Hij trekt mij in een knuffel en geeft een kusje op mijn voorhoofd. Sven loopt naar de woonkamer en ik ga koffie zetten voor ons beiden.
Ik pak de kopjes koffie uit de kast en zet de kopjes onder het apparaat. Laat de koffie lopen en loop er mee naar de woonkamer en geef het kopje aan Sven terwijl ik naast hem op de bank kruip.
'We kunnen naar jouw ouders op bezoek gaan' hoor ik Sven zeggen, het is waar. Ik heb hun zolang niet gezien. 'Ja is goed' zeg ik en geef hem een zoen op de mond.
Ik sta op en loop naar boven, open de kledingkast en pak een setje kleding, ik had tevens mijn werkkleding nog aan van de DEKA (A/N Wist geen ander) Ik trek het kleding setje aan en pak de schoenen onder uit de kast.
Pak sokken en steek die rond mijn voeten, schoenen steek ik ook aan mijn voeten en ik ben klaar.
Ik sta op en loop naar beneden waar ik Sven ook weer aantref. 'Laten wij gaan.' Ik knik en loop achter Sven aan.
Mijn ouders hebben een groot huis maar ik snap niet waarom ze in een oud school gebouw wonen.
Ik draai de knop van de radio aan en neurie een beetje mee. Als wij na een kwartiertje aankomen op de parkeerplaats van de oude school open ik de deur en stap ik uit.
Ik klap de deur achter mij dicht en loop langzaam naar het hek toe, 'Sven hou mijn hand vast' 'ben je bang?' Ik knik en laat mijn hand in zijn hand glijden.
We stappen allebei naar de ijzeren deuren toe en Sven trekt de deur los, een schrale piep galmt door de gang.
We lopen verder tot ik mijn moeder plotseling in de schoolgang tegen kom. 'Hei lieverd!' En mijn moeder trekt mij in een knuffel, ik hoor dat mijn moeder snikt dus ik weet dat ze aan het huilen is.
Sven staat er bij en opeens in mijn ooghoek zie ik mijn vader ook de hoek om komen. Ik laat mijn moeder los en spring in zijn armen.
We lopen naar boven en zet mijn paraplu, die ik tevens had meegenomen voor het geval dat het ging regenen, in de paraplubak, waar ook anders.
We stappen naar boven en we nemen plaats op een stoel in de woonkamer. Er word gelijk een kopje koffie onder mijn neus gedrukt en ik kijk dankbaar in de ogen van mijn moeder.

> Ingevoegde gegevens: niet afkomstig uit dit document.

(** Find the element in a literal list. *)
Ltac pick_elem :=
  lazymatch goal with
  | |- ?x ∈ ?x :: _ => apply list_elem_of_here
  | |- _ ∈ _ :: _ => apply list_elem_of_further; pick_elem
  | |- _ ∈ ?l => unfold l; pick_elem
  end.

(** The times of a notification can be written. *)
Definition writable (n : ANotification) : Prop :=
  representable (an_CreatedAt n) ∧ representable (an_UpdatedAt n) ∧
  ∀ t, Some t ∈ [an_CancelledAt n; an_DeliveredAt n; an_FailedAt n; an_LastAttemptedAt n;
                 an_NextRetryAt n; an_ScheduledAt n] → representable t.
Lemma ANotification_encodes n : writable n →
  ∃ ms, ANotification_json n = Ok (JObj ms) ∧ ("id", JStr (uuid_text (an_Id n))) ∈ ms ∧
    ("status", JStr (an_Status n)) ∈ ms ∧ ("channel", JStr (an_Channel n)) ∈ ms ∧
    ("recipient", JStr (an_Recipient n)) ∈ ms ∧ ("content", JStr (an_Content n)) ∈ ms.
Proof.
  intros (Hc & Hu & Ho). unfold ANotification_json.
  set (fields := [_; _; _; _; _; _; _; _; _; _; _; _; _; _; _; _; _; _; _; _; _; _]).
  destruct (json_object_encodes fields) as (ms & Hms & Hin).
  - unfold fields. repeat (apply Forall_cons_2; [|]); try apply Forall_nil_2;
      try (by eexists); try (by apply json_time_encodes);
      apply json_opt_encodes; intros a Ha; try (by eexists);
      apply json_time_encodes, Ho; rewrite <-Ha; pick_elem.
  - exists ms. split; [exact Hms|].
    split_and!.
    + apply (Hin (json_uuid "id" (an_Id n))); [pick_elem|done].
    + apply (Hin (json_string "status" (an_Status n))); [pick_elem|done].
    + apply (Hin (json_string "channel" (an_Channel n))); [pick_elem|done].
    + apply (Hin (json_string "recipient" (an_Recipient n))); [pick_elem|done].
    + apply (Hin (json_string "content" (an_Content n))); [pick_elem|done].
Qed.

Sven gaat naast mij zitten en slaat een arm rond mijn middel, zo zitten we nog wel een tijdje.
Ik buig voor over om mijn nu lege kopje koffie neer te zetten op de salontafel. 'Mam wij moeten maar eens gaan' ik zie dat mijn moeder gelijk met een beteuterd gezicht kijkt.

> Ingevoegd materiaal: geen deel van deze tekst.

(** The service's own error responses start with a final status. *)
Lemma WriteProblem_final r p : informational (Status_ p) = false → final (WriteProblem r p).
Proof. done. Qed.
Lemma RespondWithError_final r e : final (RespondWithError r e).
Proof.
  unfold RespondWithError. case_match; [done|]. case_match; [done|]. unfold WriteError.
  destruct (find_mapping e) as [m|] eqn:E; [|by apply (final_telemetry_first [_]); [repeat constructor|]].
  apply WriteProblem_final. by apply find_mapping_sound in E as (_ & _ & _ & _ & _ & ?).
Qed.
Lemma no_status_body es w1 w2 : w_body w1 = w_body w2 →
  w_body (foldl write_event w1 (no_status es)) = w_body (foldl write_event w2 es).
Proof.
  revert w1 w2. induction es as [|e es IH]; intros w1 w2 E; [done|]. unfold no_status. rewrite filter_cons.
  case_decide; cbn [foldl]; apply IH; destruct e; try done; simpl; unfold send_header; repeat case_match; simpl;
    by rewrite ?E.
Qed.
Lemma forwarded_body h es : rs_body (respond h (forwarded es)) = rs_body (respond h es).
Proof. unfold forwarded, respond. rewrite !finish_body. case_match; [by apply no_status_body|done]. Qed.
Definition zero_template : CreateTemplateRequest := mkCreateTemplateRequest "" "" "" None.
Section strict.
Context {W : Type} `{GoogleUUID, TimeParse} (ssi : StrictServerInterface W).
Definition strict_GetJSONMetrics (params : ReadParams) : Handler W := λ r _,
  strict r (Ok (mkRequestObject tt params tt)) (ssi_GetJSONMetrics ssi).
Definition strict_ListNotifications (params : ListNotificationsParams) : Handler W := λ r _,
  strict r (Ok (mkRequestObject tt params tt)) (ssi_ListNotifications ssi).
Definition strict_CreateNotification (params : WriteParams) : Handler W := λ r _,
  strict r (Decode decode_create zero_create (ReqBody r))
    (λ body, ssi_CreateNotification ssi (mkRequestObject tt params (Some body))).
Definition strict_CreateBatch (params : WriteParams) : Handler W := λ r _,
  strict r (Decode decode_batch (mkCreateBatchRequest None [] []) (ReqBody r))
    (λ body, ssi_CreateBatch ssi (mkRequestObject tt params (Some body))).
Definition strict_GetBatch (bid : uuid) (params : ReadParams) : Handler W := λ r _,
  strict r (Ok (mkRequestObject bid params tt)) (ssi_GetBatch ssi).
Definition strict_GetNotification (nid : uuid) (params : ReadParams) : Handler W := λ r _,
  strict r (Ok (mkRequestObject nid params tt)) (ssi_GetNotification ssi).
Definition strict_CancelNotification (nid : uuid) (params : WriteParams) : Handler W := λ r _,
  strict r (Ok (mkRequestObject nid params tt)) (ssi_CancelNotification ssi).
Definition strict_GetNotificationTrace (nid : uuid) (params : ReadParams) : Handler W := λ r _,
  strict r (Ok (mkRequestObject nid params tt)) (ssi_GetNotificationTrace ssi).
Definition strict_ListTemplates (params : ListTemplatesParams) : Handler W := λ r _,
  strict r (Ok (mkRequestObject tt params tt)) (ssi_ListTemplates ssi).
Definition strict_CreateTemplate (params : WriteParams) : Handler W := λ r _,
  strict r (Decode decode_template zero_template (ReqBody r))
    (λ body, ssi_CreateTemplate ssi (mkRequestObject tt params (Some body))).
Definition strict_DeleteTemplate (tid : uuid) (params : ReadParams) : Handler W := λ r _,
  strict r (Ok (mkRequestObject tid params tt)) (ssi_DeleteTemplate ssi).
Definition strict_GetTemplate (tid : uuid) (params : ReadParams) : Handler W := λ r _,
  strict r (Ok (mkRequestObject tid params tt)) (ssi_GetTemplate ssi).
Definition strict_ReplaceTemplate (tid : uuid) (params : WriteParams) : Handler W := λ r _,
  strict r (Decode decode_template zero_template (ReqBody r))
    (λ body, ssi_ReplaceTemplate ssi (mkRequestObject tid params (Some body))).
Definition strict_GetHealthzLive : Handler W := λ r _,
  strict r (Ok (mkRequestObject tt tt tt)) (ssi_GetHealthzLive ssi).
Definition strict_GetHealthzReady : Handler W := λ r _,
  strict r (Ok (mkRequestObject tt tt tt)) (ssi_GetHealthzReady ssi).
Definition strict_GetPrometheusMetrics : Handler W := λ r _,
  strict r (Ok (mkRequestObject tt tt tt)) (ssi_GetPrometheusMetrics ssi).
End strict.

Sorry mam, ik stap van de stoel, bijna bank, af en loop naar het raam, lekker het regent! 'Ik loop alvast naar de auto!' Ik hoor gemompel en gestommel.
Ik pak mijn paraplu uit de paraplu bak en trek de deurklink naar beneden.
Ik loop naar de trap en loop naar beneden halverwege de trap glij ik uit. De laatste aanraking met de paraplu met mijn vingertoppen zorgt dat de paraplu omdraait. De scherpe paraplu punt boord mijn nek door.
Het bloed gutst langs de scherpe punt en ik voel een hand op mijn schouder, de laatste dingen die ik voel zijn vreselijke dingen, maar ik hoor ook iets geschreeuw, getrek en ik rol met grote snelheid van de trap af.
Onderaan de trap beweeg ik enkel nog maar mijn vinger, die al snel stopt met bewegen en overgaat naar stil liggen, en in het zwarte gat van de dood grijpen.